- **Directions for this task**
The records follow. Give them all back exactly.

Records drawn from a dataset
[Start of Attachment]
(* ===== verification/Sha1.v ===== *)
(** * SHA-1

    [hashlib.sha1], which open mirroring uses to tell whether a row changed:
    executable, with the padding and the words of [Sha256]. *)

From S2P Require Import Prelude PyText Sha256.
From Stdlib Require Import NArith.

#[local] Open Scope N_scope.

Definition rotl32 (n x : N) : N :=
  N.land (N.lor (N.shiftl x n) (N.shiftr x (32 - n))) 0xffffffff.

(** Message schedule, most recent word first. *)
Fixpoint sha1_schedule (n : nat) (ws : list N) : list N :=
  match n with
  | O => ws
  | S n =>
      let w := rotl32 1 (N.lxor (N.lxor (nth 2 ws 0) (nth 7 ws 0)) (N.lxor (nth 13 ws 0) (nth 15 ws 0))) in
      sha1_schedule n (w :: ws)
  end.

(** The function and the constant of a round. *)
Definition sha1_function (t : nat) (b c d : N) : N * N :=
  if (t <? 20)%nat then (N.lor (N.land b c) (N.land (N.lxor b 0xffffffff) d), 0x5a827999)
  else if (t <? 40)%nat then (N.lxor b (N.lxor c d), 0x6ed9eba1)
  else if (t <? 60)%nat then (N.lor (N.land b c) (N.lor (N.land b d) (N.land c d)), 0x8f1bbcdc)
  else (N.lxor b (N.lxor c d), 0xca62c1d6).

Definition sha1_round (st : list N) (tw : nat * N) : list N :=
  match st with
  | [a; b; c; d; e] =>
      let '(f, k) := sha1_function tw.1 b c d in
      [add32 (add32 (rotl32 5 a) f) (add32 e (add32 k tw.2)); a; rotl32 30 b; c; d]
  | _ => st
  end.

Definition sha1_compress (st block : list N) : list N :=
  zip_with add32 st (foldl sha1_round st (zip (seq 0 80) (rev (sha1_schedule 64 (rev block))))).

Fixpoint sha1_blocks (n : nat) (ws st : list N) : list N :=
  match n with
  | O => st
  | S n => sha1_blocks n (drop 16 ws) (sha1_compress st (take 16 ws))
  end.

(** [hashlib.sha1(s).hexdigest()] *)
Definition sha1_hex (s : string) : string :=
  let ws := words (pad (string_bytes s)) in
  foldr (fun w acc => hex_word 8 w +:+ acc) ""
    (sha1_blocks (length ws / 16) ws [0x67452301; 0xefcdab89; 0x98badcfe; 0x10325476; 0xc3d2e1f0]).

Example sha1_abc : sha1_hex "abc" = "a9993e364706816aba3e25717850c26c9cd0d89d".
Proof. vm_compute. reflexivity. Qed.

Example sha1_two_blocks :
  sha1_hex "abcdbcdecdefdefgefghfghighijhijkijkljklmklmnlmnomnopnopq" = "84983e441c3bd26ebaae4aa1f95129e5e54670f1".
Proof. vm_compute. reflexivity. Qed.
(* ===== verification/MirrorChanges.v ===== *)
(** * Open mirroring: change sets bring the mirror up to date

    A mirrored table is a map from key values to the values of the published columns.
    A change file is applied the strict way the row markers document it: an insert
    needs an absent key, an update and a delete need a present one.  The change set
    [compute_changes] makes of the stored row map and a new scan never fails there and
    leaves exactly the scanned rows. *)

From S2P Require Import Prelude PyText Sha1 Json Sources Docs MirrorState.
From Stdlib Require Import Ascii.

(** ** Mirrored tables *)

Abbreviation mirror := (gmap (list cell) (list cell)).

Section spec.
Context (columns : list column_def) (keys : list string).

Definition row_key (r : row) : list cell := map (cell_of r) keys.
Definition published (r : row) : list cell := map (fun c => cell_of r (cd_name c)) columns.

(** The table that holds the rows. *)
Definition contents (rows : list row) : mirror := list_to_map (map (fun r => (row_key r, published r)) rows).

(** A marked row, applied strictly: [None] when the marker does not fit the table. *)
Definition apply_change (m : mirror) (change : Z * row) : option mirror :=
  let '(marker, r) := change in
  let present := bool_decide (is_Some (m !! row_key r)) in
  if marker =? INSERT then (if present then None else Some (<[row_key r := published r]> m))
  else if marker =? UPDATE then (if present then Some (<[row_key r := published r]> m) else None)
  else if marker =? DELETE then (if present then Some (delete (row_key r) m) else None)
  else if marker =? UPSERT then Some (<[row_key r := published r]> m)
  else None.

Fixpoint apply_changes (m : mirror) (changes : list (Z * row)) : option mirror :=
  match changes with
  | [] => Some m
  | c :: changes => m' ← apply_change m c; apply_changes m' changes
  end.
[End of Attachment]
- **Solution below**
(* ===== verification/Sha1.v ===== *)
(** * SHA-1

    [hashlib.sha1], which open mirroring uses to tell whether a row changed:
    executable, with the padding and the words of [Sha256]. *)

From S2P Require Import Prelude PyText Sha256.
From Stdlib Require Import NArith.

#[local] Open Scope N_scope.

Definition rotl32 (n x : N) : N :=
  N.land (N.lor (N.shiftl x n) (N.shiftr x (32 - n))) 0xffffffff.

(** Message schedule, most recent word first. *)
Fixpoint sha1_schedule (n : nat) (ws : list N) : list N :=
  match n with
  | O => ws
  | S n =>
      let w := rotl32 1 (N.lxor (N.lxor (nth 2 ws 0) (nth 7 ws 0)) (N.lxor (nth 13 ws 0) (nth 15 ws 0))) in
      sha1_schedule n (w :: ws)
  end.

(** The function and the constant of a round. *)
Definition sha1_function (t : nat) (b c d : N) : N * N :=
  if (t <? 20)%nat then (N.lor (N.land b c) (N.land (N.lxor b 0xffffffff) d), 0x5a827999)
  else if (t <? 40)%nat then (N.lxor b (N.lxor c d), 0x6ed9eba1)
  else if (t <? 60)%nat then (N.lor (N.land b c) (N.lor (N.land b d) (N.land c d)), 0x8f1bbcdc)
  else (N.lxor b (N.lxor c d), 0xca62c1d6).

Definition sha1_round (st : list N) (tw : nat * N) : list N :=
  match st with
  | [a; b; c; d; e] =>
      let '(f, k) := sha1_function tw.1 b c d in
      [add32 (add32 (rotl32 5 a) f) (add32 e (add32 k tw.2)); a; rotl32 30 b; c; d]
  | _ => st
  end.

Definition sha1_compress (st block : list N) : list N :=
  zip_with add32 st (foldl sha1_round st (zip (seq 0 80) (rev (sha1_schedule 64 (rev block))))).

Fixpoint sha1_blocks (n : nat) (ws st : list N) : list N :=
  match n with
  | O => st
  | S n => sha1_blocks n (drop 16 ws) (sha1_compress st (take 16 ws))
  end.

(** [hashlib.sha1(s).hexdigest()] *)
Definition sha1_hex (s : string) : string :=
  let ws := words (pad (string_bytes s)) in
  foldr (fun w acc => hex_word 8 w +:+ acc) ""
    (sha1_blocks (length ws / 16) ws [0x67452301; 0xefcdab89; 0x98badcfe; 0x10325476; 0xc3d2e1f0]).

Example sha1_abc : sha1_hex "abc" = "a9993e364706816aba3e25717850c26c9cd0d89d".
Proof. vm_compute. reflexivity. Qed.

Example sha1_two_blocks :
  sha1_hex "abcdbcdecdefdefgefghfghighijhijkijkljklmklmnlmnomnopnopq" = "84983e441c3bd26ebaae4aa1f95129e5e54670f1".
Proof. vm_compute. reflexivity. Qed.
(* ===== verification/MirrorChanges.v ===== *)
(** * Open mirroring: change sets bring the mirror up to date

    A mirrored table is a map from key values to the values of the published columns.
    A change file is applied the strict way the row markers document it: an insert
    needs an absent key, an update and a delete need a present one.  The change set
    [compute_changes] makes of the stored row map and a new scan never fails there and
    leaves exactly the scanned rows. *)

From S2P Require Import Prelude PyText Sha1 Json Sources Docs MirrorState.
From Stdlib Require Import Ascii.

(** ** Mirrored tables *)

Abbreviation mirror := (gmap (list cell) (list cell)).

Section spec.
Context (columns : list column_def) (keys : list string).

Definition row_key (r : row) : list cell := map (cell_of r) keys.
Definition published (r : row) : list cell := map (fun c => cell_of r (cd_name c)) columns.

(** The table that holds the rows. *)
Definition contents (rows : list row) : mirror := list_to_map (map (fun r => (row_key r, published r)) rows).

(** A marked row, applied strictly: [None] when the marker does not fit the table. *)
Definition apply_change (m : mirror) (change : Z * row) : option mirror :=
  let '(marker, r) := change in
  let present := bool_decide (is_Some (m !! row_key r)) in
  if marker =? INSERT then (if present then None else Some (<[row_key r := published r]> m))
  else if marker =? UPDATE then (if present then Some (<[row_key r := published r]> m) else None)
  else if marker =? DELETE then (if present then Some (delete (row_key r) m) else None)
  else if marker =? UPSERT then Some (<[row_key r := published r]> m)
  else None.

Fixpoint apply_changes (m : mirror) (changes : list (Z * row)) : option mirror :=
  match changes with
  | [] => Some m
  | c :: changes => m' ← apply_change m c; apply_changes m' changes
  end.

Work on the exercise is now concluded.